__Exercise__
In the entries that follow, the lines from the one with "Proof. intros W. unfold withNet. case_match;" through the one with "the spec it" are the ones to write out, exactly and with both ends included. Nothing else should appear.
⁂
Lemma resolveNet_settled d : Settled (resolveNet cfg d).
Proof.
  unfold resolveNet. set (e := expandAuto cfg d). pose proof (expandAuto_manual d : mode e <> AutoMode) as He. clearbody e.
  set (d1 := resolvePrimary cfg e). set (d2 := d1 <| extraInterfaces ::= map (resolveExtra cfg) |>).
  pose proof (applyDefaults_fields d2) as Hf. cbv zeta in Hf. set (r := applyDefaults cfg d2) in *. clearbody r.
  destruct Hf as (F1 & F2 & F3 & F4 & F5 & F6 & F7 & F8 & F9 & F10 & F11 & F12 & F13).
  assert (Hd1 : networkName d1 = networkName e /\ mode d1 <> AutoMode).
  { unfold d1. rewrite resolvePrimary_named. case_match; [|done]. split; [done|]. cbn. case_match; [by apply namedMode_manual|done]. }
  destruct Hd1 as [Hn1 Hm1].
  assert (Hn : namedOf r = namedOf e) by (unfold namedOf; rewrite F1; change (networkName d2) with (networkName d1); by rewrite Hn1).
  split; [|split; [|split; [|split]]].
  - rewrite F2. exact Hm1.
  - rewrite Hn. intros def Hdef. apply named_fixed.
    assert (E1 : d1 = applyNamed def e) by (unfold d1; by rewrite resolvePrimary_named, Hdef).
    destruct (applyNamed_named def e) as (N1 & N2 & N3 & N4 & N5 & N6 & N7 & N8). rewrite <- E1 in *.
    unfold Named. rewrite F2, F3, F4, F5, F6, F7, F8. repeat split; try done; [naive_solver|].
    destruct (nd_staticMac def); [|by rewrite orb_false_r]. rewrite F11; [done|]. rewrite orb_true_r in N7. exact (eq_sym N7).
  - rewrite F9. change (extraInterfaces d2) with (map (resolveExtra cfg) (extraInterfaces d1)). rewrite map_map.
    apply map_ext. apply resolveExtra_idem.
  - intros Hm. apply F12. by rewrite <- F2.
  - intros Hm. apply F13. by rewrite <- F2.
Qed.

Lemma resolveNet_idem d : resolveNet cfg (resolveNet cfg d) = resolveNet cfg d.
Proof. apply settled_fixed, resolveNet_settled. Qed.
End resolved.

(** ** preprocess *)

Lemma optionNet_erase s k : k <> str "net" -> optionNet (s <| options ::= OMap.erase k |>) = optionNet s.
Proof.
  intros Hk. unfold optionNet, getOptionDetails. change (options (s <| options ::= _ |>)) with (OMap.erase k (options s)).
  rewrite OMap.find_erase. by rewrite decide_False by congruence.
Qed.

Lemma sslCerts_net s : optionNet (sslCerts s) = optionNet s.
Proof. unfold sslCerts. case_match; [|done]. transitivity (optionNet (s <| options ::= OMap.erase (str "ssl-certs") |>)); [done|by apply optionNet_erase]. Qed.

Lemma torActions_net s : optionNet (torActions s) = optionNet s.
Proof. unfold torActions. by repeat case_match. Qed.

Lemma glActions_net pci s : optionNet (glActions pci s) = optionNet s.
Proof. unfold glActions. case_match; [|done]. transitivity (optionNet (s <| options ::= OMap.erase (str "gl") |>)); [done|by apply optionNet_erase]. Qed.

Lemma ktraceActions_net s : optionNet (ktraceActions s) = optionNet s.
Proof. unfold ktraceActions. by case_match. Qed.

Definition prepared (pci : option bytes) (self : Spec) : Spec := ktraceActions (glActions pci (torActions (sslCerts (copySpec self)))).

Lemma prepared_net pci self : optionNet (prepared pci self) = optionNet self.
Proof. unfold prepared. by rewrite ktraceActions_net, glActions_net, torActions_net, sslCerts_net. Qed.

Lemma prepared_wf pci self : OMap.wf (options self) -> OMap.wf (options (prepared pci self)).
Proof.
  intros W. unfold prepared, ktraceActions, glActions, torActions, sslCerts.
  repeat case_match; cbn; repeat apply OMap.wf_erase; done.
Qed.

Lemma withNet_net cfg s : OMap.wf (options s) -> optionNet (withNet cfg s) = resolveNet cfg <$> optionNet s.
Proof. intros W. unfold withNet. destruct (optionNet s) as [d|] eqn:E; [|by rewrite E]. by rewrite optionNet_set. Qed.

Lemma withNet_wf cfg s : OMap.wf (options s) -> OMap.wf (options (withNet cfg s)).
Proof. intros W. unfold withNet. case_match; [|done]. by apply OMap.wf_insert. Qed.

(** [preprocess] writes the resolved network into the details object that
    the spec it is called on shares with its result, although it is [const]:
    both then have the same network options; they never keep the mode [auto];
    and because the resolution is idempotent, preprocessing the changed spec
    again gives the same network. *)
Theorem preprocess_network (cfg : Settings) (pci pci' : option bytes) (self : Spec) :
  OMap.wf (options self) ->
  let r := fst (preprocess cfg pci self) in
  let self' := snd (preprocess cfg pci self) in
  optionNet r = resolveNet cfg <$> optionNet self
  /\ optionNet self' = optionNet r
  /\ (forall d, optionNet r = Some d -> mode d <> AutoMode)
  /\ optionNet (fst (preprocess cfg pci' self')) = optionNet r.
Proof.
  intros W. cbv zeta. unfold preprocess. cbn [fst snd]. fold (prepared pci self) (prepared pci' (withNet cfg self)).
  rewrite !withNet_net by auto using prepared_wf, withNet_wf. rewrite !prepared_net, !withNet_net by done.
  repeat split; [|destruct (optionNet self); cbn; [by rewrite resolveNet_idem|done]].
  intros d Hd. destruct (optionNet self) as [d0|]; [|done]. injection Hd as <-. apply resolveNet_settled.
Qed.

Lemma preprocess_network_witness :
  mode <$> optionNet (fst (preprocess sampleCfg None (setOption blankSpec (str "net") (Some (NetOpt (blankNet <| mode := AutoMode |>))))))
    = Some Bridge
  /\ mode <$> optionNet (snd (preprocess sampleCfg None (setOption blankSpec (str "net") (Some (NetOpt (blankNet <| mode := AutoMode |>))))))
    = Some Bridge.
Proof.
  assert (W : OMap.wf (options (setOption blankSpec (str "net") (Some (NetOpt (blankNet <| mode := AutoMode |>)))))) by (repeat constructor).
  destruct (preprocess_network sampleCfg None None _ W) as (E1 & E2 & _). rewrite E2, E1. split; vm_compute; reflexivity.
Defined.

(** [pkg/keep-pkg: false] never takes effect: the parser stores it, but the
    copy constructor that [preprocess] starts with leaves the member out, and
    every spec a crate is created from went through [preprocess]. *)
Theorem keep_pkg_lost (cfg : Settings) (pci : option bytes) :
  (exists s, @parseSpecFromNode plainYaml (Map [(Scalar (str "pkg"), Map [(Scalar (str "keep-pkg"), Scalar (str "false"))])]) = inr s
             /\ pkgKeepPkg s = false)
  /\ forall self, pkgKeepPkg (fst (preprocess cfg pci self)) = true.
Proof.
  split; [eexists; by split|]. intros self. unfold preprocess, withNet, ktraceActions, glActions, torActions, sslCerts. cbn [fst].
  repeat case_match; done.
Qed.

(** ** mergeSpecs *)

Lemma addOnce_good (Q : bytes -> Prop) o l : Forall Q o -> Forall Q l -> NoDup l ->
  Forall Q (fold_left addOnce o l) /\ NoDup (fold_left addOnce o l).
Proof.
  revert l. induction o as [|n o IH]; intros l Ho Hl Hn; cbn [fold_left]; [done|].
  apply Forall_cons in Ho as [Hq Ho]. unfold addOnce at 2 4. destruct (mem n l) eqn:E; [by apply IH|].
  apply IH; [done|by apply Forall_app_2; [|apply Forall_singleton]|]. apply NoDup_snoc; [done|by apply existsb_beq_In].
Qed.

Lemma map_path_same v l : map tm_path (map (fun t => if beq (tm_path t) (tm_path v) then t <| tm_size := tm_size v |> else t) l) = map tm_path l.
Proof. rewrite map_map. apply map_ext. intros t. by case_match. Qed.

Lemma mergeTmpfs_good o l : Forall goodTmpfs o -> Forall goodTmpfs l -> NoDup (map tm_path l) ->
  Forall goodTmpfs (fold_left mergeTmpfs o l) /\ NoDup (map tm_path (fold_left mergeTmpfs o l)).
Proof.
  revert l. induction o as [|v o IH]; intros l Ho Hl Hn; cbn [fold_left]; [done|].
  apply Forall_cons in Ho as [Hv Ho]. unfold mergeTmpfs at 2 4. destruct (existsb _ l) eqn:E; apply IH; try done.
  - apply Forall_map. eapply Forall_impl; [exact Hl|]. intros t [Hp Hs]. destruct Hv. by case_match.
  - by rewrite map_path_same.
  - apply Forall_app_2; [done|by apply Forall_singleton].
  - rewrite map_app. apply NoDup_snoc; [done|]. by apply existsb_path_In.
Qed.

Lemma insertAll_wf {V} (m l : StrMap V) : OMap.wf m -> OMap.wf (insertAll m l).
Proof. unfold insertAll. revert m. induction l; intros m W; cbn; [done|]. apply IHl. by apply OMap.wf_insert. Qed.

(** The overlay's entry wins. *)
Lemma insertAll_find {V} (m l : StrMap V) k : OMap.wf m -> OMap.wf l ->
  OMap.find k (insertAll m l) = match OMap.find k l with Some v => Some v | None => OMap.find k m end.
Proof.
  unfold insertAll. revert m. induction l as [|[k' v] l IH]; intros m Wm Wl; [done|]. apply OMap.wf_cons in Wl as [Wl Hk].
  cbn [fold_left fst snd OMap.find]. rewrite IH, OMap.find_insert by (auto using OMap.wf_insert).
  case_decide as Ek; [|done]. subst k'. destruct (OMap.find k l) as [w|] eqn:E; [|done].
  apply OMap.find_In in E; [|done]. rewrite List.Forall_forall in Hk. specialize (Hk _ E). cbn in Hk. by rewrite bytes_ltb_irrefl in Hk.
Qed.

Lemma ifSet_cases (Q : bytes -> Prop) o b : Q o -> Q b -> Q (ifSet o b).
Proof. unfold ifSet. by case_match. Qed.

Lemma ifPtr_cases {A} (Q : A -> Prop) (o b : option A) :
  (forall x, o = Some x -> Q x) -> (forall x, b = Some x -> Q x) -> forall x, ifPtr o b = Some x -> Q x.
Proof. intros Ho Hb x. destruct o; cbn; auto. Qed.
⁂
__Answer to the problem__
Proof. intros W. unfold withNet. case_match; [|done]. by apply OMap.wf_insert. Qed.

(** [preprocess] writes the resolved network into the details object that
    the spec it is called on shares with its result, although it is [const]:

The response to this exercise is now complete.